What can we do about the resurgence of nihilism in contemporary politics? Reasoned argument, based on a politics of truth and factual accuracy, is a weak weapon against the emotional furor and rhetorical taunts of the nihilists. Necessary and indispensable as it is, it also misses the point. Jeffrey Alexander in his magisterial treatment of civil society The Civil Sphere says that democracy depends on the existence of solidary bonds that extend beyond political arrangements. Democracy simultaneously evokes and is dependent upon a civil sphere that rests on legal, journalistic and associative institutions and has access to cultural practices of civility, criticism and mutual respect. Granted, democracy in this sense is always fragile and prone to attacks from authoritarian forces, but it also has a remarkable capacity for “civil repair”, as Alexander notes.

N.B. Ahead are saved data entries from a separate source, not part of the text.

Lemma assign_fails b : parse_assign (lead b +:+ body) = IErr NError.
Proof.
  unfold parse_assign. fold assign_kinds. rewrite no_assign_kind. cbn [pbind].
  assert (Hkey : exists k, parse_assign_key (lead b +:+ body)
                           = IOk (drop_while (in_class ["_"%char]) body) k).
  { unfold parse_assign_key. rewrite preceded_law, space0_law, body_drop. cbn [pbind].
    destruct (plain_name c Hc) as (a & w & Hn & Ha & _).
    assert (Hbody : body = String a (w +:+ t)) by (unfold body; by rewrite Hn).
    rewrite !alt_cons_law. rewrite Hbody.
    assert (Hd : "$"%char <> a) by (by intros <-).
    unfold parse_var_braced at 1. rewrite tag_head_fails by done. cbn [pbind].
    unfold parse_var_dollar at 1. rewrite char_head_fails by (by intros ->). cbn [pbind].
    rewrite <- Hbody, recognize_law, pair_law.
    assert (Hfirst : exists x r, alt [alpha1; tag "_"] body = IOk r x
      /\ drop_while (in_class ["_"%char]) r = drop_while (in_class ["_"%char]) body).
    { rewrite alt_cons_law, alpha1_law, Hbody. unfold one_or_more. simpl.
      destruct (is_ascii_alphabetic a) eqn:Ea.
      - eexists _, _. split; [done|]. rewrite drop_while_weaken.
        + assert (Hi : in_class ["_"%char] a = true)
            by (unfold in_class, is_ascii_alphanumeric; by rewrite Ea).
          by rewrite Hi.
        + intros d Hd'. unfold in_class, is_ascii_alphanumeric. by rewrite Hd'.
      - simpl in Ha. apply Ascii.eqb_eq in Ha as ->. rewrite alt_cons_law, tag_one. simpl.
        eexists _, _. split; [done|]. done. }
    destruct Hfirst as (x & r & -> & Hr'). cbn [pbind].
    destruct (many0_class ["_"%char] r) as [l Hl]. unfold class_parsers in Hl. simpl List.map in Hl.
    rewrite Hl, Hr'. cbn [pbind]. by eexists. }
  destruct Hkey as [k ->]. cbn [pbind]. rewrite space0_law. cbn [pbind].
  pose proof key_rest_no_operator as Hno'. unfold no_operator, next_char in Hno'.
  destruct (drop_while is_blank _) as [|d t']; [done|].
  assert (Heq : starts_with "=" (String d t') = false).
  { unfold starts_with. rewrite strip_prefix_cons. destruct (Ascii.eqb_spec "=" d) as [<-|]; done. }
  by rewrite Heq.
Qed.

End name.

Section command.
Context (c : PlainCommand) (rest : string).
Context (Hc : plain_command c = true) (Hr : ends_command rest = true).

Local Abbreviation text := (body c (print_args (pc_args c) rest)).

Lemma tail_ends_word : ends_word (print_args (pc_args c) rest) = true.
Proof. by apply stops_ends_word, print_args_stops. Qed.

Lemma tail_no_operator : no_operator (print_args (pc_args c) rest) = true.
Proof. destruct (plain_name c Hc) as (_ & _ & _ & _ & _ & _ & ?). by apply no_operator_args. Qed.

Lemma command_reads b : parse_command parse_arg (lead b +:+ text) = IOk rest (command_tree c).
Proof.
  unfold parse_command. rewrite space0_law, body_drop by done. cbn [pbind].
  destruct (plain_name c Hc) as (a & w & Hn & Ha & Hw & _ & Hargs).
  unfold parse_command_literal. rewrite map_law, complete_law, take_while1_law.
  unfold body.
  assert (Hall : string_forallb is_command_char (pc_name c) = true).
  { rewrite Hn. simpl. by rewrite (alpha_command_char a Ha). }
  pose proof (print_args_stops (pc_args c) rest Hr) as Hst.
  assert (Hf : head_fails is_command_char (print_args (pc_args c) rest) = true) by (by apply stops_fails).
  rewrite drop_while_app by done.
  assert (E : match print_args (pc_args c) rest with
              | EmptyString => IErr NIncomplete
              | _ => one_or_more is_command_char (pc_name c +:+ print_args (pc_args c) rest)
              end = IOk (print_args (pc_args c) rest) (pc_name c)).
  { destruct (print_args (pc_args c) rest) eqn:Ep; [done|]. apply one_or_more_app; [done| |done].
    by rewrite Hn. }
  rewrite E. cbn [pbind]. rewrite parse_print_args by done. cbn [pbind as_literal_str].
  assert (Hd : starts_with "-" (pc_name c) = false).
  { rewrite Hn. unfold starts_with, strip_prefix. destruct (Ascii.eqb_spec "-" a) as [<-|]; done. }
  by rewrite Hd.
Qed.

Lemma expression_reads b pe : parse_expression pe (lead b +:+ text) = IOk rest (command_tree c).
Proof.
  unfold parse_expression. rewrite !alt_cons_law, assign_fails, group_fails, comparison_fails
    by (done || apply tail_ends_word || apply tail_no_operator).
  by rewrite command_reads.
Qed.

(** The operator behind a command, as [parse_operand] reads it. *)
Definition post_operator : parser (option Operator) :=
  opt (preceded space0 (alt [map (tag "&&") (fun _ => OpAnd); map (tag "||") (fun _ => OpOr)])).

Lemma operand_reads b pe :
  parse_operand pe (lead b +:+ print_command c rest) =
    let! (i, post) := post_operator rest in IOk i (prefix_of c, command_tree c, post).
Proof.
  unfold parse_operand.
  assert (Hk : shrinks (preceded space0 (tag "!"))) by (apply (yields_shrinks 0 any); yields_text).
  assert (Hstop : forall b', preceded space0 (tag "!") (lead b' +:+ text) = IErr NError).
  { intros b'. rewrite preceded_law, space0_law, body_drop by done. cbn [pbind].
    unfold body. destruct (plain_name c Hc) as (a & w & -> & Ha & _).
    change (String a w +:+ ?t) with (String a (w +:+ t)). rewrite tag_head_fails; [done|]. by intros <-. }
  unfold print_command, prefix_of. change (pc_name c +:+ print_args (pc_args c) rest) with text.
  destruct (pc_negated c).
  - assert (E : preceded space0 (tag "!") (lead b +:+ "!" +:+ text) = IOk text "!").
    { rewrite preceded_law, space0_law. destruct b; cbn [pbind]; simpl drop_while; by rewrite tag_law. }
    rewrite many0_law, E by done. rewrite (proj2 (Nat.eqb_neq _ _)).
    2: { rewrite !append_length. simpl. lia. }
    rewrite many0_law by done. pose proof (Hstop false) as Hs. change (lead false +:+ text) with text in Hs. rewrite Hs.
    cbn [pbind]. pose proof (expression_reads false pe) as He.
    change (lead false +:+ text) with text in He. by rewrite He.
  - change ("" +:+ text) with text. rewrite many0_law, Hstop by done. cbn [pbind].
    rewrite expression_reads. done.
Qed.
End command.
Lemma benign_alloc_list data : benign (alloc KList data).
Proof. by apply benign_alloc. Qed.

(** A set built from an iterator of values: insertion drops the duplicates. *)
Lemma benign_alloc_set values : benign (alloc KSet (is_insert_all values [])).
Proof. apply benign_alloc, is_insert_all_NoDup, NoDup_nil_2. Qed.

Lemma benign_alloc_env e : benign (alloc_env e).
Proof. intros st. split; [done|]. apply Step_add_env. Qed.

Lemma benign_alloc_tracker : benign alloc_tracker.
Proof. intros st. split; [done|]. apply Step_set_trackers. Qed.

Lemma benign_update_tracker em f : benign (update_tracker em f).
Proof. intros st. split; [done|]. apply Step_set_trackers. Qed.

Lemma benign_mapM {A B} (f : A -> M B) l : (forall a, benign (f a)) -> benign (mapM f l).
Proof.
  intros Hf. induction l; simpl; auto using benign_ret, benign_bind.
Qed.

Lemma benign_forM_ {A} (f : A -> M unit) l : (forall a, benign (f a)) -> benign (forM_ f l).
Proof.
  intros Hf. induction l; simpl; auto using benign_ret, benign_bind.
Qed.

#[export] Hint Resolve benign_ret benign_fail benign_panic benign_gets benign_of_result
  benign_read benign_alloc_nil benign_alloc_list benign_alloc_set benign_alloc_env benign_alloc_tracker
  benign_update_tracker benign_attempt : benign.

(** Decompose a computation along its binds and case distinctions. *)
Ltac benign :=
  intros;
  repeat match goal with
  | |- benign (bind _ _) => apply benign_bind; [|intros ?]
  | |- benign (mapM _ _) => apply benign_mapM; intros ?
  | |- benign (forM_ _ _) => apply benign_forM_; intros ?
  | |- benign (match ?x with _ => _ end) => destruct x
  | |- benign (let '(_, _) := ?x in _) => destruct x
  | |- benign _ => solve [eauto 2 with benign]
  end.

Democracy as civil sphere contains a large repository of memories, exemplars, ideals, language and experiences from which critique on and alternatives to the craven claims of the nihilists are formulated. This deep and rich stock of living forms of connectedness and mutuality is rooted in history, movies, novels, newspapers, and everyday fact-to-face contacts with our fellow citizens. From within this free space the language of justice, civility, truth, indignation, inspiration and mutual respect are formulated. We all counter nihilists. The young persons who take to the streets to protest the Brexit vote. Citizens and NGOs in many European countries who spontaneously welcome and support refugees. Progressive parties that formulate an alternative politics within national parliaments. Residents of inner city neighborhoods who make ethnic integration work. The young IDF veterans of Breaking the Silence, maligned and harassed by the Israeli government, who courageously expose the injustice at the heart of Israeli political society. Bloggers and newspaper columnists who eloquently argue that the writing is on the wall. These and similar examples are the ramparts against political nihilism. Each of these in itself is only a small gesture of solidarity and connectedness against the destructive forces of political nihilism. Their strength is in the collective, in their dispersion throughout society, and, thus, in their articulation of the continuing integrity and vitality of civil life.

 

Biography

Hendrik-Wagenaar copy

Hendrik Wagenaar is a Professor at the Department of Urban Studies and Planning and Associate Director of the Crick Centre, both at the University of Sheffield. Follow him on Twitter: @SpiritofWilson

Note: this article gives the views of the author, and not the position of the Crick Centre, or the Understanding Politics blog series. To write for the Understanding Politics blog, email us at [email protected]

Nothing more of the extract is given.